Lemma mix_half T A B x :
  places A B -> room T -> at_ T V (concat l) -> at_ T A x -> length x = (32 * r)%nat ->
  exists k T1 T2, integerify T A (Z.of_nat r) = Some k /\
    blkxor T A (inside (V + row (s32 (Z.land k (u64 (N - 1)))) (Z.of_nat r))) R = Some T1 /\
    blockmix T1 A B Zb (Z.of_nat r) = Some T2 /\
    at_ T2 B (mix_step r l x) /\ length (mix_step r l x) = (32 * r)%nat /\ same mixed T T2.
Proof.
  intros HAB HT HVl Hx Lx.
  destruct (integerify_at T A r x m) as (k & Ek & Hk); try done; try lia. exists k.
  rewrite HNm, Hk. rewrite <- HNm. unfold mix_step. rewrite <- HN.
  assert (0 < N) as HN0 by (rewrite HNm; apply Z.pow_pos_nonneg; lia).
  pose proof (Z.mod_pos_bound (integer r x) N HN0) as Hj. set (j := integer r x mod N) in *.
  destruct (lookup_lt_is_Some_2 l (Z.to_nat j)) as [v Hv]; [lia|].
  rewrite (nth_lookup_Some _ _ _ _ Hv).
  destruct (row_at j Hj) as [-> Hb].
  pose proof (Forall_lookup_1 _ _ _ _ Hl Hv) as Lv. simpl in Lv.
  pose proof (at_concat T V l (32 * r) (Z.to_nat j) v HVl Hl Hv) as Hat.
  replace (V + Z.of_nat (Z.to_nat j * (32 * r))) with (V + R * j) in Hat by lia.
  destruct (blkxor_at T A (V + R * j) x v R) as (T1 & E1 & A1 & S1); try done; try lia.
  pose proof (proj1 S1) as Z1.
  assert (length (zip_with Z.lxor x v) = (32 * r)%nat) as Lz by (rewrite length_zip; lia).
  destruct (blockmix_at T1 A B Zb r _ Hr Lz A1) as (T2 & E2 & A2 & S2); try lia.
  exists T1, T2. split; [done|]. split; [done|]. split; [done|]. split; [done|].
  split; [by apply length_BlockMix|]. split; [pose proof (proj1 S2); lia|]. intros i Hi.
  rewrite (proj2 S2), (proj2 S1) by lia. done.
Qed.

Lemma mix_loop_at n : forall T x,
  room T -> at_ T V (concat l) -> at_ T XY x -> length x = (32 * r)%nat ->
  exists T', mix_loop n T XY (XY + R) Zb V (Z.of_nat r) N = Some T' /\
    at_ T' XY (Nat.iter (2 * n) (mix_step r l) x) /\
    length (Nat.iter (2 * n) (mix_step r l) x) = (32 * r)%nat /\ same mixed T T'.
Proof.
  assert (zlen (concat l) = R * N) as HLC.
  { rewrite (length_concat_same (32 * r)) by done. lia. }
  induction n as [|n IH]; intros T x HT HVl Hx Lx.
  - exists T. simpl. split; [done|]. split; [done|]. split; [done|apply cells_refl].
  - cbn [mix_loop].
    destruct (mix_half T XY (XY + R) x) as (k & T1 & T2 & -> & E1 & E2 & A2 & L2 & S2); try done; try lia.
    rewrite Some_bind, E1, Some_bind, E2, Some_bind. pose proof (proj1 S2) as Z2.
    assert (at_ T2 V (concat l)) as HV2 by (eapply same_at; [done..|simpl; lia]).
    destruct (mix_half T2 (XY + R) XY (mix_step r l x)) as (k' & T3 & T4 & -> & E3 & E4 & A4 & L4 & S4);
      try done; try lia.
    rewrite Some_bind, E3, Some_bind, E4, Some_bind. pose proof (proj1 S4) as Z4.
    assert (at_ T4 V (concat l)) as HV4 by (eapply same_at; [done..|simpl; lia]).
    destruct (IH T4 (mix_step r l (mix_step r l x))) as (T' & E' & A' & L' & S'); try done; try lia.
    exists T'. replace (2 * S n)%nat with (S (S (2 * n))) by lia. rewrite !Nat.iter_succ_r.
    split; [done|]. split; [done|]. split; [done|].
    eapply cells_trans; [done|]. by eapply cells_trans.
Qed.
End romix.

(** ** The whole *)

Section layout.
Context (r p : nat) (m : Z).
Hypothesis Hr : (1 <= r)%nat.
Hypothesis Hm : 1 <= m < 31.

Abbreviation N := (2 ^ m).
Abbreviation XY := (32 * Z.of_nat r * Z.of_nat p).
Abbreviation V := (XY + 64 * Z.of_nat r + 16).
Abbreviation top := (V + 32 * Z.of_nat r * N).
Hypothesis Hsize : 4 * top < 2 ^ 31.

Lemma N_even : exists h : nat, N = 2 * Z.of_nat h /\ Z.to_nat ((N + 1) / 2) = h /\ Z.to_nat N = (2 * h)%nat.
Proof.
  assert (N = 2 * 2 ^ (m - 1)) as HN by (rewrite <- Z.pow_succ_r by lia; f_equal; lia).
  assert (0 < 2 ^ (m - 1)) by (apply Z.pow_pos_nonneg; lia).
  exists (Z.to_nat (2 ^ (m - 1))). split; [lia|]. split; [|lia]. f_equal.
  symmetry. apply (Z.div_unique _ _ _ 1); lia.
Qed.

Lemma salsamix_at T B b :
  at_ T B b -> length b = (32 * r)%nat -> B + 32 * Z.of_nat r <= XY -> top <= zlen T ->
  exists T', salsamix T B (Z.of_nat r) N V XY = Some T' /\
    at_ T' B (ROMix r (Z.to_nat N) b) /\ length (ROMix r (Z.to_nat N) b) = (32 * r)%nat /\
    same (fun i => B <= i < B + 32 * Z.of_nat r \/ XY <= i < top) T T'.
Proof.
  intros Hb Lb HB HT. destruct N_even as (h & HN & Hh & HNn). pose proof (proj1 Hb).
  unfold salsamix. rewrite Hh.
  assert (128 * Z.of_nat r / 4 = 32 * Z.of_nat r) as -> by (symmetry; apply (Z.div_unique _ _ _ 0); lia).
  assert (256 * Z.of_nat r / 4 = 64 * Z.of_nat r) as -> by (symmetry; apply (Z.div_unique _ _ _ 0); lia).
  assert (0 < N) as HN0 by (apply Z.pow_pos_nonneg; lia).
  assert (0 <= 32 * Z.of_nat r * N) by lia.
  destruct (blkcpy_at T XY B b (32 * Z.of_nat r)) as (T1 & E1 & A1 & S1); try done; try lia.
  rewrite E1, Some_bind. pose proof (proj1 S1) as Z1.
  destruct (fill_loop_at r XY V N Hr) with (n := h) (k := 0) (T := T1) (x := b)
    as (T2 & E2 & A2 & B2 & S2); try done; try lia.
  rewrite E2, Some_bind. pose proof (proj1 S2) as Z2. rewrite Z.mul_0_r, Z.add_0_r, rows_filled in A2.
  destruct (mix_loop_at r XY V N Hr) with (l := filled r (2 * h) b) (m := m) (n := h) (T := T2)
    (x := Nat.iter (2 * h) (BlockMix r) b) as (T3 & E3 & A3 & L3 & S3); try done; try lia.
  { unfold filled. rewrite length_fmap, length_seq. lia. }
  { by apply filled_lengths. }
  { by apply length_iter_BlockMix. }
  rewrite E3, Some_bind. pose proof (proj1 S3) as Z3. rewrite HNn. unfold ROMix.
  set (res := Nat.iter _ _ (Nat.iter _ _ b)) in *.
  destruct (blkcpy_at T3 B XY res (32 * Z.of_nat r)) as (T4 & E4 & A4 & S4); try done; try lia.
  rewrite E4. exists T4. split; [done|]. split; [done|]. split; [done|].
  split; [pose proof (proj1 S4); lia|]. intros i Hi.
  rewrite (proj2 S4), (proj2 S3), (proj2 S2), (proj2 S1) by lia. done.
Qed.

========

● Task to carry out
Could you output, exactly and with nothing else, the lines from the start of the records through the line containing "exists T1, T2."?

● Response to the exercise
Lemma mix_half T A B x :
  places A B -> room T -> at_ T V (concat l) -> at_ T A x -> length x = (32 * r)%nat ->
  exists k T1 T2, integerify T A (Z.of_nat r) = Some k /\
    blkxor T A (inside (V + row (s32 (Z.land k (u64 (N - 1)))) (Z.of_nat r))) R = Some T1 /\
    blockmix T1 A B Zb (Z.of_nat r) = Some T2 /\
    at_ T2 B (mix_step r l x) /\ length (mix_step r l x) = (32 * r)%nat /\ same mixed T T2.
Proof.
  intros HAB HT HVl Hx Lx.
  destruct (integerify_at T A r x m) as (k & Ek & Hk); try done; try lia. exists k.
  rewrite HNm, Hk. rewrite <- HNm. unfold mix_step. rewrite <- HN.
  assert (0 < N) as HN0 by (rewrite HNm; apply Z.pow_pos_nonneg; lia).
  pose proof (Z.mod_pos_bound (integer r x) N HN0) as Hj. set (j := integer r x mod N) in *.
  destruct (lookup_lt_is_Some_2 l (Z.to_nat j)) as [v Hv]; [lia|].
  rewrite (nth_lookup_Some _ _ _ _ Hv).
  destruct (row_at j Hj) as [-> Hb].
  pose proof (Forall_lookup_1 _ _ _ _ Hl Hv) as Lv. simpl in Lv.
  pose proof (at_concat T V l (32 * r) (Z.to_nat j) v HVl Hl Hv) as Hat.
  replace (V + Z.of_nat (Z.to_nat j * (32 * r))) with (V + R * j) in Hat by lia.
  destruct (blkxor_at T A (V + R * j) x v R) as (T1 & E1 & A1 & S1); try done; try lia.
  pose proof (proj1 S1) as Z1.
  assert (length (zip_with Z.lxor x v) = (32 * r)%nat) as Lz by (rewrite length_zip; lia).
  destruct (blockmix_at T1 A B Zb r _ Hr Lz A1) as (T2 & E2 & A2 & S2); try lia.
  exists T1, T2. split; [done|]. split; [done|]. split; [done|]. split; [done|].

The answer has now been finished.